#### PROBLEM DETAILS
Starting at the first line of the data below, repeat each line word for word up to and including the line with "of_row : R → X;".

#### PROVIDED INFORMATION
Lemma tp_step_lookup m r k :
  tp_step key make more m r !! k = if decide (key r = k)
                  then Some (match m !! k with None => make r | Some x => more x r end)
                  else m !! k.
Proof.
  unfold tp_step. destruct (decide (key r = k)) as [<-|Hk].
  - destruct (m !! key r); by rewrite lookup_insert_eq.
  - destruct (m !! key r); by rewrite lookup_insert_ne.
Qed.

(** The element of a key depends on the rows of that key alone, in their order. *)
Lemma tp_fold_lookup rs m k :
  foldl (tp_step key make more) m rs !! k = gathered (filter (λ r, key r = k) rs) (m !! k).
Proof.
  revert m. induction rs as [|r rs IH]; intros m; [done|]. simpl.
  rewrite IH, tp_step_lookup. destruct (decide (key r = k)) as [Hk|Hk].
  - by rewrite filter_cons_True.
  - by rewrite filter_cons_False.
Qed.

Lemma gathered_Some rs x : gathered rs (Some x) = Some (foldl more x rs).
Proof. revert x. induction rs as [|r rs IH]; intros x; [done|]. apply IH. Qed.

Lemma gathered_cons r rs : gathered (r :: rs) None = Some (foldl more (make r) rs).
Proof. apply gathered_Some. Qed.

Lemma tp_group_lookup rs k :
  tp_group key make more rs !! k = gathered (filter (λ r, key r = k) rs) None.
Proof. unfold tp_group. by rewrite tp_fold_lookup, lookup_empty. Qed.
End gather.

(** ** Tables *)

Class TariffTable (R X : Type) := {
  row_key : R → string;
  table_id : X → string;
  of_row : R → X;
  add_row : X → R → X;
  to_rows : X → list R;
  (** the objects that are worth storing: those the rows can hold *)
  whole : X → Prop;
  to_rows_key x r : r ∈ to_rows x → row_key r = table_id x;
  to_rows_whole x : whole x →
    ∃ r rs, to_rows x = r :: rs ∧ foldl add_row (of_row r) rs = x
}.

Section tables.
Context `{TariffTable R X}.

Definition table_of (xs : list X) : gmap string X := list_to_map ((λ x, (table_id x, x)) <$> xs).

Lemma filter_other_rows xs x :
  table_id x ∉ table_id <$> xs →
  filter (λ r, row_key r = table_id x) (xs ≫= to_rows) = [].
Proof.
  intros Hx. apply filter_none, Forall_forall. intros r (y & Hr & Hy)%list_elem_of_bind Hk.
  apply Hx. rewrite <- Hk, (to_rows_key _ _ Hr). by apply list_elem_of_fmap_2.
Qed.

Lemma filter_own_rows x : filter (λ r, row_key r = table_id x) (to_rows x) = to_rows x.
Proof. apply filter_all, Forall_forall. apply to_rows_key. Qed.

Lemma filter_rows xs x : NoDup (table_id <$> xs) → x ∈ xs →
  filter (λ r, row_key r = table_id x) (xs ≫= to_rows) = to_rows x.
Proof.
  induction xs as [|y xs IH]; [by intros _ ?%elem_of_nil|].
  intros [Hy Hnd]%NoDup_cons Hx. rewrite bind_cons, filter_app. apply elem_of_cons in Hx as [->|Hx].
  - by rewrite filter_own_rows, filter_other_rows, app_nil_r.
  - rewrite (filter_none (λ r, row_key r = table_id x) (to_rows y)); [by rewrite IH|].
    apply Forall_forall. intros r Hr Hk. apply Hy.
    rewrite <- (to_rows_key _ _ Hr), Hk. by apply list_elem_of_fmap_2.
Qed.

(** The rows of objects with different tags gather into the objects. *)
Lemma tp_group_rows xs : NoDup (table_id <$> xs) → Forall whole xs →
  tp_group row_key of_row add_row (xs ≫= to_rows) = table_of xs.
Proof.
  intros Hnd Hw. apply map_eq. intros k. rewrite tp_group_lookup.
  destruct (decide (k ∈ table_id <$> xs)) as [(x & -> & Hx)%list_elem_of_fmap|Hk].
  - rewrite filter_rows by done.
    unfold table_of. rewrite (elem_of_list_to_map_1 _ (table_id x) x).
    + rewrite Forall_forall in Hw. destruct (to_rows_whole x (Hw x Hx)) as (r & rs & -> & E).
      by rewrite gathered_cons, E.
    + by rewrite <- list_fmap_compose.
    + by apply (list_elem_of_fmap_2 (λ x, (table_id x, x))).
  - rewrite filter_none.
    + symmetry. apply not_elem_of_list_to_map_1. by rewrite <- list_fmap_compose.
    + apply Forall_forall. intros r (x & Hr & Hx)%list_elem_of_bind <-. apply Hk.
      rewrite (to_rows_key _ _ Hr). by apply list_elem_of_fmap_2.
Qed.

Context `{GoRuntime}.

Lemma range_table_of xs : NoDup (table_id <$> xs) → range_values (table_of xs) ≡ₚ xs.
Proof.
  intros Hnd. unfold range_values, table_of. rewrite go_range_perm, map_to_list_to_map.
  - rewrite <- list_fmap_compose. unfold compose. simpl. by rewrite list_fmap_id.
  - by rewrite <- list_fmap_compose.
Qed.

Lemma tp_group_range xs : NoDup (table_id <$> xs) → Forall whole xs →
  range_values (tp_group row_key of_row add_row (xs ≫= to_rows)) ≡ₚ xs.
Proof. intros Hnd Hw. rewrite tp_group_rows by done. by apply range_table_of. Qed.
End tables.

(** Slices of pointers without nil. *)
Lemma bind_Some {X R} (f : option X → list R) (xs : list X) :
  (Some <$> xs) ≫= f = xs ≫= λ x, f (Some x).
Proof.
  induction xs as [|x xs IH]; [done|]. by rewrite fmap_cons, !bind_cons, IH.
Qed.

(** ** The shape the tables share: one row per item, one blank row when there is none *)
Section items.
Context {R X B : Type} (key : R → string) (id : X → string) (items : X → list B)
  (row : X → B → R) (blank : X → R) (first : R → X) (add : X → R → X)
  (with_items : X → list B → X).
Hypothesis row_id : ∀ x b, key (row x b) = id x.
Hypothesis blank_id : ∀ x, key (blank x) = id x.
Variable ok : X → B → Prop.
Hypothesis first_row : ∀ x b, ok x b → first (row x b) = with_items x [b].
Hypothesis add_item : ∀ x l b, ok x b → add (with_items x l) (row x b) = with_items x (l ++ [b]).
Hypothesis with_all : ∀ x, with_items x (items x) = x.

Definition whole_items (x : X) : Prop := items x ≠ [] ∧ Forall (ok x) (items x).

Lemma item_rows_key x r :
  r ∈ (row x <$> items x) ++ (if decide (length (items x) = 0)%nat then [blank x] else []) →
  key r = id x.
Proof.
  rewrite elem_of_app, list_elem_of_fmap.
  intros [(b & -> & _)|Hr]; [done|]. destruct (decide _); [|by apply elem_of_nil in Hr].
  by apply list_elem_of_singleton in Hr as ->.
Qed.

Lemma fold_items x l bs : Forall (ok x) bs →
  foldl add (with_items x l) (row x <$> bs) = with_items x (l ++ bs).
Proof.
  intros Hb. revert l. induction Hb as [|b bs Hb Hbs IH]; intros l; simpl.
  - by rewrite app_nil_r.
  - by rewrite add_item, IH, <- app_assoc.
Qed.

Lemma item_rows_whole x : whole_items x →
  ∃ r rs, (row x <$> items x) ++ (if decide (length (items x) = 0)%nat then [blank x] else []) = r :: rs
    ∧ foldl add (first r) rs = x.
Proof.
  intros [Hne Hok]. rewrite decide_False by (by destruct (items x)).
  rewrite app_nil_r. pose proof (with_all x) as Hx. revert Hne Hok Hx.
  destruct (items x) as [|b bs]; [done|]. intros _ [Hb Hbs]%Forall_cons Hx.
  exists (row x b), (row x <$> bs). split; [done|]. by rewrite first_row, fold_items.
Qed.
End items.

(** When any item will do. *)
Lemma item_rows_nonempty {R X B : Type} (items : X → list B) (row : X → B → R) (blank : X → R)
    (first : R → X) (add : X → R → X) (with_items : X → list B → X) :
  (∀ x b, first (row x b) = with_items x [b]) →
  (∀ x l b, add (with_items x l) (row x b) = with_items x (l ++ [b])) →
  (∀ x, with_items x (items x) = x) →
  ∀ x, items x ≠ [] →
  ∃ r rs, (row x <$> items x)
          ++ (if decide (length (items x) = 0)%nat then [blank x] else []) = r :: rs
    ∧ foldl add (first r) rs = x.
Proof.
  intros Hf Ha Hw x Hne.
  apply (item_rows_whole items row blank first add with_items (λ _ _, True)); auto.
  split; [done|]. by apply Forall_forall.
Qed.

(** ** The tables of the rating side *)

Definition ds_whole (d : TPDestination) : Prop := ds_Prefixes d ≠ [].
Definition tdr_whole (d : TPDestinationRate) : Prop :=
  tdr_DestinationRates d ≠ [] ∧ Forall (λ dr, dr_Rate dr = None) (tdr_DestinationRates d).
Definition trp_whole (rp : TPRatingPlan) : Prop :=
  trp_RatingPlanBindings rp ≠ [] ∧ Forall (λ b, rpb_timing b = None) (trp_RatingPlanBindings rp).
Definition trf_whole (rp : TPRatingProfile) : Prop := trf_RatingPlanActivations rp ≠ [].
Definition sgs_whole (sgs : TPSharedGroups) : Prop := sgs_SharedGroups sgs ≠ [].
Definition tas_whole (acts : TPActions) : Prop :=
  tas_Actions acts ≠ [] ∧ Forall (λ a, ta_BalanceUuid a = "") (tas_Actions acts).
Definition tap_whole (a : TPActionPlan) : Prop := tap_ActionPlan a ≠ [].
Definition tris_whole (ts : TPActionTriggers) : Prop :=
  tris_ActionTriggers ts ≠ [] ∧ Forall (λ t, tri_Id t = tris_ID ts) (tris_ActionTriggers ts).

#### TASK RESULT
Lemma tp_step_lookup m r k :
  tp_step key make more m r !! k = if decide (key r = k)
                  then Some (match m !! k with None => make r | Some x => more x r end)
                  else m !! k.
Proof.
  unfold tp_step. destruct (decide (key r = k)) as [<-|Hk].
  - destruct (m !! key r); by rewrite lookup_insert_eq.
  - destruct (m !! key r); by rewrite lookup_insert_ne.
Qed.

(** The element of a key depends on the rows of that key alone, in their order. *)
Lemma tp_fold_lookup rs m k :
  foldl (tp_step key make more) m rs !! k = gathered (filter (λ r, key r = k) rs) (m !! k).
Proof.
  revert m. induction rs as [|r rs IH]; intros m; [done|]. simpl.
  rewrite IH, tp_step_lookup. destruct (decide (key r = k)) as [Hk|Hk].
  - by rewrite filter_cons_True.
  - by rewrite filter_cons_False.
Qed.

Lemma gathered_Some rs x : gathered rs (Some x) = Some (foldl more x rs).
Proof. revert x. induction rs as [|r rs IH]; intros x; [done|]. apply IH. Qed.

Lemma gathered_cons r rs : gathered (r :: rs) None = Some (foldl more (make r) rs).
Proof. apply gathered_Some. Qed.

Lemma tp_group_lookup rs k :
  tp_group key make more rs !! k = gathered (filter (λ r, key r = k) rs) None.
Proof. unfold tp_group. by rewrite tp_fold_lookup, lookup_empty. Qed.
End gather.

(** ** Tables *)

Class TariffTable (R X : Type) := {
  row_key : R → string;
  table_id : X → string;
  of_row : R → X;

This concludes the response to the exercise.